• Entries supplied:
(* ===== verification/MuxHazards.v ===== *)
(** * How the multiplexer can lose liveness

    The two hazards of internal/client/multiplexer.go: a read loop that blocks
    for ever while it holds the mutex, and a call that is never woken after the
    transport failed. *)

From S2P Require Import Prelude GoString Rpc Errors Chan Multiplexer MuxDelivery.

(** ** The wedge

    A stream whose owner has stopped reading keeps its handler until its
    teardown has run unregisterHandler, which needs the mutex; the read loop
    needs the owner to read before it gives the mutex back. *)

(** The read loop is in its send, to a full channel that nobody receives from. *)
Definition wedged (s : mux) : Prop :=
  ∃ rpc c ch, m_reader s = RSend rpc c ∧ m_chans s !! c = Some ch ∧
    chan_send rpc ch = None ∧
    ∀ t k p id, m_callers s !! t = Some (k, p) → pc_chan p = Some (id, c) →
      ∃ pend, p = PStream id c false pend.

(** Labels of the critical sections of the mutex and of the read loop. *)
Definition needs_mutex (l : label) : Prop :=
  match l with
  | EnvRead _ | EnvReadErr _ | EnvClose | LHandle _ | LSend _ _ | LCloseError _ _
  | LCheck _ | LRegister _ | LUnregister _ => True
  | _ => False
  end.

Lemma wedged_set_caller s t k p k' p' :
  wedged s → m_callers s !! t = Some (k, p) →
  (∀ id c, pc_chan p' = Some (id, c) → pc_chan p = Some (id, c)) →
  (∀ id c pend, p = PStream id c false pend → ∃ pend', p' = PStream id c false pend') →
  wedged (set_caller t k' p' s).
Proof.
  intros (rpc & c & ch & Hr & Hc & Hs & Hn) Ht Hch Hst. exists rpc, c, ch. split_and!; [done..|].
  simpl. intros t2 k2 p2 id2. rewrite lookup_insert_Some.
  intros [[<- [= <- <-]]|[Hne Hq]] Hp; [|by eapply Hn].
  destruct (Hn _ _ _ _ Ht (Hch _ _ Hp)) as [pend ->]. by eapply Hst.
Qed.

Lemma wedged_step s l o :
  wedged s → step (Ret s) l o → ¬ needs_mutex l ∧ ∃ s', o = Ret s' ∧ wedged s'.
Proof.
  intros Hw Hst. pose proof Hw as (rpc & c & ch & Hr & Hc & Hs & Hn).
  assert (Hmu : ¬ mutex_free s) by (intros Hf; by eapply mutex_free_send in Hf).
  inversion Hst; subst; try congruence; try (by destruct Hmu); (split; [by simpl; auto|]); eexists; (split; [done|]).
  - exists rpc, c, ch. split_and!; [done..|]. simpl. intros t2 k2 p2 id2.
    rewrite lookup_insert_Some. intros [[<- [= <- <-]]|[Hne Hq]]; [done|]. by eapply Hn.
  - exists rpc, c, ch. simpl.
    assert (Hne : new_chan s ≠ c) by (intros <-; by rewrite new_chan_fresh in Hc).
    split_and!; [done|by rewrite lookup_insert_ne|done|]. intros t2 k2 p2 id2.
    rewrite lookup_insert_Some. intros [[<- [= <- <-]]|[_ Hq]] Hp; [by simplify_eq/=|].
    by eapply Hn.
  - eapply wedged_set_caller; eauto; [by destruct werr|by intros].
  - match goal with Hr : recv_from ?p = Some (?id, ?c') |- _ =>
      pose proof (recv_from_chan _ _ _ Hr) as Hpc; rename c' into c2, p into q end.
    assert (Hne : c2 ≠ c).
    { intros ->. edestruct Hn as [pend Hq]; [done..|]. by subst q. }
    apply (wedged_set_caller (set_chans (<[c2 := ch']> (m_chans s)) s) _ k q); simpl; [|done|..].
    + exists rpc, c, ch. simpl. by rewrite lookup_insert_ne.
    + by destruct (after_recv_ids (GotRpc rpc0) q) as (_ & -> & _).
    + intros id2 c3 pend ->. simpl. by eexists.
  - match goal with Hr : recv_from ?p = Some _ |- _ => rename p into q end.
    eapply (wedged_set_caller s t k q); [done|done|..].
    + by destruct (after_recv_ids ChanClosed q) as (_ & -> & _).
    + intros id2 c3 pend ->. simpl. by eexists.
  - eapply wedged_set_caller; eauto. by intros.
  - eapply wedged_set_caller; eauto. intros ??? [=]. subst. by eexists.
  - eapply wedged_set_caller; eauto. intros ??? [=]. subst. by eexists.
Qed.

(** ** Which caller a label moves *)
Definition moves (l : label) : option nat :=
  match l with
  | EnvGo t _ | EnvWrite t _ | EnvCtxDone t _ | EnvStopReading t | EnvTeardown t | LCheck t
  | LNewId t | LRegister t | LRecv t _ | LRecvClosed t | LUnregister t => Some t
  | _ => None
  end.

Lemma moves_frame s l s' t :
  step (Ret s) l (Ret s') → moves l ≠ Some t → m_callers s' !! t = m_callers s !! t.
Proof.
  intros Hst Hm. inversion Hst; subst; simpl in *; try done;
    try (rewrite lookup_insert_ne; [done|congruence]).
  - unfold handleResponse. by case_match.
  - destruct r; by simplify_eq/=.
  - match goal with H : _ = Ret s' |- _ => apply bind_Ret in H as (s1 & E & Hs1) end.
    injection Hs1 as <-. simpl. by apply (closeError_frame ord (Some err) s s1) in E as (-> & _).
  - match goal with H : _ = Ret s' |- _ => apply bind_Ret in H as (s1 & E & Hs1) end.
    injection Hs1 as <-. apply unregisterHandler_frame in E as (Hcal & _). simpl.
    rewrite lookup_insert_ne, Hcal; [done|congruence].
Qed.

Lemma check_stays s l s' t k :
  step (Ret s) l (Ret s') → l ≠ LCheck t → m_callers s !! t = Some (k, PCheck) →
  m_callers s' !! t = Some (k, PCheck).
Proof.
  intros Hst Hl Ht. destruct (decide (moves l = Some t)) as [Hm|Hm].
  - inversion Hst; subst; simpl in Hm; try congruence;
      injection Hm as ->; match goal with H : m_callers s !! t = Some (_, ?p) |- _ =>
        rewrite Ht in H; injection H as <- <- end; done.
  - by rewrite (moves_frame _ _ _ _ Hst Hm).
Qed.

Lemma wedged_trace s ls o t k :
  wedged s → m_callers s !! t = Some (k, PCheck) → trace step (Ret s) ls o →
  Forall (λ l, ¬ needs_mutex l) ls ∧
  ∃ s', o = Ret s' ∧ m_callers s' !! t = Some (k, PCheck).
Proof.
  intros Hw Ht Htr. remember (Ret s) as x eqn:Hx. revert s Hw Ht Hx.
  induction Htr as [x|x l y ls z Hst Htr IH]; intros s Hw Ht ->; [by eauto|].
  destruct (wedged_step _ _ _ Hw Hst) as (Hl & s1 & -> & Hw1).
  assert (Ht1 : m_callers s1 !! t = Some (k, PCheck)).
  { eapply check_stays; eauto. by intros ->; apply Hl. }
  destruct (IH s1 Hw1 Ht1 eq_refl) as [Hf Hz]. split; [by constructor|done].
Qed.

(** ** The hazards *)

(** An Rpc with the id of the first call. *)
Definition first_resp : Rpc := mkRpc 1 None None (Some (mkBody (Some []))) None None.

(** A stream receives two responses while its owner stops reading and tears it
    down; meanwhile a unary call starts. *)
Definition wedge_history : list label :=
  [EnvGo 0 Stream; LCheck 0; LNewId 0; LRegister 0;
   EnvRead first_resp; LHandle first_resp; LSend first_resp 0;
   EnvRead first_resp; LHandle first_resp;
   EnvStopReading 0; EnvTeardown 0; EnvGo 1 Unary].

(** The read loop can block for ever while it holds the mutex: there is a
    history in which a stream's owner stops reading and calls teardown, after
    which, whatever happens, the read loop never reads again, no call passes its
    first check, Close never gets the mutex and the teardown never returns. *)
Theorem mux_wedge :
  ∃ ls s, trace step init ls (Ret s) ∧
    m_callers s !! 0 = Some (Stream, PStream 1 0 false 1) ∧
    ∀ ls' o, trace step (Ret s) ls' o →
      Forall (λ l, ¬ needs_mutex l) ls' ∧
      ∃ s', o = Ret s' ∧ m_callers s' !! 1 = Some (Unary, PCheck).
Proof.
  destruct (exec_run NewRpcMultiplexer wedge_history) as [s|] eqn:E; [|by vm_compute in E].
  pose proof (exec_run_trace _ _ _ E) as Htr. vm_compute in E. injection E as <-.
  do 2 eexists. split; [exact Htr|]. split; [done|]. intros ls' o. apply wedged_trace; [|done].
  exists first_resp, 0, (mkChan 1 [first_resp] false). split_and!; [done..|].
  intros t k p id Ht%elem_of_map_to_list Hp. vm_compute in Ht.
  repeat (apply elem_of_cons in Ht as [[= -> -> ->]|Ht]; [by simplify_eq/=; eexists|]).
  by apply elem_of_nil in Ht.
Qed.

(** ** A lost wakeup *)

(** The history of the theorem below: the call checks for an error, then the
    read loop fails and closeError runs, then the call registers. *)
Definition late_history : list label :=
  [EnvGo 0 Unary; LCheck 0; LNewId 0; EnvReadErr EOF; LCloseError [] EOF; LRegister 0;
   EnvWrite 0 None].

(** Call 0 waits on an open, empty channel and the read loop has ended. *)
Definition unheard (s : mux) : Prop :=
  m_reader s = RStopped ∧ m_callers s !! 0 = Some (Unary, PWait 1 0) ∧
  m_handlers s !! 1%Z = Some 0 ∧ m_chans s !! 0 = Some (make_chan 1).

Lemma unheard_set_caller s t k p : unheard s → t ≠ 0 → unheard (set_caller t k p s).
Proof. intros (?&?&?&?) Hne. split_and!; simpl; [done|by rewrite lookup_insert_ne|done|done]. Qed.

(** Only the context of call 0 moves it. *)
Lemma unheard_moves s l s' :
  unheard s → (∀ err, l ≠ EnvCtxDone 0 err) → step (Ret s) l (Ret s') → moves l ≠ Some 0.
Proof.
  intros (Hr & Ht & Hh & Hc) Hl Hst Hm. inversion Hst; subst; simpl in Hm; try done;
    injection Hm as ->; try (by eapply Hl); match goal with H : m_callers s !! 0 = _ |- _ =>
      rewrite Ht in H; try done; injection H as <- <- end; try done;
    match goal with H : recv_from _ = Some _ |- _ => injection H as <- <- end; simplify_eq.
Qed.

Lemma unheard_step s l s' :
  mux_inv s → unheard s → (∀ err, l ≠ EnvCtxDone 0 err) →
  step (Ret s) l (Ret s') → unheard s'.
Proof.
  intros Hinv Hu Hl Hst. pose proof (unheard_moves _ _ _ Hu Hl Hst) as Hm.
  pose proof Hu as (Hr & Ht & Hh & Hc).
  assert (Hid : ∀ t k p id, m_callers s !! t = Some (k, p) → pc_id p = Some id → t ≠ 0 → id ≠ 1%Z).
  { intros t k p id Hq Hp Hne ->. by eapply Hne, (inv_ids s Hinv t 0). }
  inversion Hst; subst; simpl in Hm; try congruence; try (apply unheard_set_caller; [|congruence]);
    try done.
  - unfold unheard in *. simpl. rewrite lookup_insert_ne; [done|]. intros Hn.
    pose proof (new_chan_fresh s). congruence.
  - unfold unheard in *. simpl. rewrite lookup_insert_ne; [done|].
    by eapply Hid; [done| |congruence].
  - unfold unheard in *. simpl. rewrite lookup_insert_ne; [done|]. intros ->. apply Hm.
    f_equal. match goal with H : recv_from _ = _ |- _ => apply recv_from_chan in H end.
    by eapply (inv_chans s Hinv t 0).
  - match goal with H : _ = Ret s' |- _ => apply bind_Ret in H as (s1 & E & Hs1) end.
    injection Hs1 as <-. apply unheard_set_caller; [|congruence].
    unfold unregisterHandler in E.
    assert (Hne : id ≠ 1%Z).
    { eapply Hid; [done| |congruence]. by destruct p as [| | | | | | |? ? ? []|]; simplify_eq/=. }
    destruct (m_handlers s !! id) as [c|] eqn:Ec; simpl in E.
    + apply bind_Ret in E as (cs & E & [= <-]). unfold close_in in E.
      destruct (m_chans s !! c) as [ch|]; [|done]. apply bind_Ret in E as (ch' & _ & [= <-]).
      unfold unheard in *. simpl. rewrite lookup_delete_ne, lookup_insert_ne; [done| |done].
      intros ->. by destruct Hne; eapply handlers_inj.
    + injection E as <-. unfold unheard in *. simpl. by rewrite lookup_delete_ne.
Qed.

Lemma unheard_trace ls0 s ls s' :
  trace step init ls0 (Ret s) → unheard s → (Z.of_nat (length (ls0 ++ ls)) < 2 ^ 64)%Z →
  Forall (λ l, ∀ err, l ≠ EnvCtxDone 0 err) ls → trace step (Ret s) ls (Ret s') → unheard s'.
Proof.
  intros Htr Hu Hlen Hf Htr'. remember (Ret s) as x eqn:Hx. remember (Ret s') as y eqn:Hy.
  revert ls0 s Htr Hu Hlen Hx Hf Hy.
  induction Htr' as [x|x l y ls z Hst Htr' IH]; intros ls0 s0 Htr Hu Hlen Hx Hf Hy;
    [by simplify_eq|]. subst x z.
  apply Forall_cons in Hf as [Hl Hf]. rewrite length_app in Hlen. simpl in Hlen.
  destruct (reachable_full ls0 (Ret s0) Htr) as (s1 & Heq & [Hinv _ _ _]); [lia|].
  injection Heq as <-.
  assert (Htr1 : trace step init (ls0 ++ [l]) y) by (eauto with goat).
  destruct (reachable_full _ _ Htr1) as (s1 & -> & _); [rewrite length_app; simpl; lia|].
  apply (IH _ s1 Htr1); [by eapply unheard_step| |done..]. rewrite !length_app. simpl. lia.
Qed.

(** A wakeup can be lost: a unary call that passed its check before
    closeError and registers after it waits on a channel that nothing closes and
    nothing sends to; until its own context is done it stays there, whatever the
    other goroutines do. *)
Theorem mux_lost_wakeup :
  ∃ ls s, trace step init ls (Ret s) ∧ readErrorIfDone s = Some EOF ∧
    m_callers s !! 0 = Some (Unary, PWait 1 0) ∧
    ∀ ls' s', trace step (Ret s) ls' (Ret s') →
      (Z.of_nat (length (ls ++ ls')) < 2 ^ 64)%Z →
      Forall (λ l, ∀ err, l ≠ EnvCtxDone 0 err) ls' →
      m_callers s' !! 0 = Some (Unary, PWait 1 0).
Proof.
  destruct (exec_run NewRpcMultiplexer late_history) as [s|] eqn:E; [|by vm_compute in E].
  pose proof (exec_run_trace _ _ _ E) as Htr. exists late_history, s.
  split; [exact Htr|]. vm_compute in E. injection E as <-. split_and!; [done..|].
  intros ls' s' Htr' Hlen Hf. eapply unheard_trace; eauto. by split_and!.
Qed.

• Activity:
The range runs from the line with "Definition late_history : list" up to and including the line with "f_equal. match goal" in the listing above; please write out exactly those lines and nothing more.

• Written answer:
Definition late_history : list label :=
  [EnvGo 0 Unary; LCheck 0; LNewId 0; EnvReadErr EOF; LCloseError [] EOF; LRegister 0;
   EnvWrite 0 None].

(** Call 0 waits on an open, empty channel and the read loop has ended. *)
Definition unheard (s : mux) : Prop :=
  m_reader s = RStopped ∧ m_callers s !! 0 = Some (Unary, PWait 1 0) ∧
  m_handlers s !! 1%Z = Some 0 ∧ m_chans s !! 0 = Some (make_chan 1).

Lemma unheard_set_caller s t k p : unheard s → t ≠ 0 → unheard (set_caller t k p s).
Proof. intros (?&?&?&?) Hne. split_and!; simpl; [done|by rewrite lookup_insert_ne|done|done]. Qed.

(** Only the context of call 0 moves it. *)
Lemma unheard_moves s l s' :
  unheard s → (∀ err, l ≠ EnvCtxDone 0 err) → step (Ret s) l (Ret s') → moves l ≠ Some 0.
Proof.
  intros (Hr & Ht & Hh & Hc) Hl Hst Hm. inversion Hst; subst; simpl in Hm; try done;
    injection Hm as ->; try (by eapply Hl); match goal with H : m_callers s !! 0 = _ |- _ =>
      rewrite Ht in H; try done; injection H as <- <- end; try done;
    match goal with H : recv_from _ = Some _ |- _ => injection H as <- <- end; simplify_eq.
Qed.

Lemma unheard_step s l s' :
  mux_inv s → unheard s → (∀ err, l ≠ EnvCtxDone 0 err) →
  step (Ret s) l (Ret s') → unheard s'.
Proof.
  intros Hinv Hu Hl Hst. pose proof (unheard_moves _ _ _ Hu Hl Hst) as Hm.
  pose proof Hu as (Hr & Ht & Hh & Hc).
  assert (Hid : ∀ t k p id, m_callers s !! t = Some (k, p) → pc_id p = Some id → t ≠ 0 → id ≠ 1%Z).
  { intros t k p id Hq Hp Hne ->. by eapply Hne, (inv_ids s Hinv t 0). }
  inversion Hst; subst; simpl in Hm; try congruence; try (apply unheard_set_caller; [|congruence]);
    try done.
  - unfold unheard in *. simpl. rewrite lookup_insert_ne; [done|]. intros Hn.
    pose proof (new_chan_fresh s). congruence.
  - unfold unheard in *. simpl. rewrite lookup_insert_ne; [done|].
    by eapply Hid; [done| |congruence].
  - unfold unheard in *. simpl. rewrite lookup_insert_ne; [done|]. intros ->. apply Hm.
    f_equal. match goal with H : recv_from _ = _ |- _ => apply recv_from_chan in H end.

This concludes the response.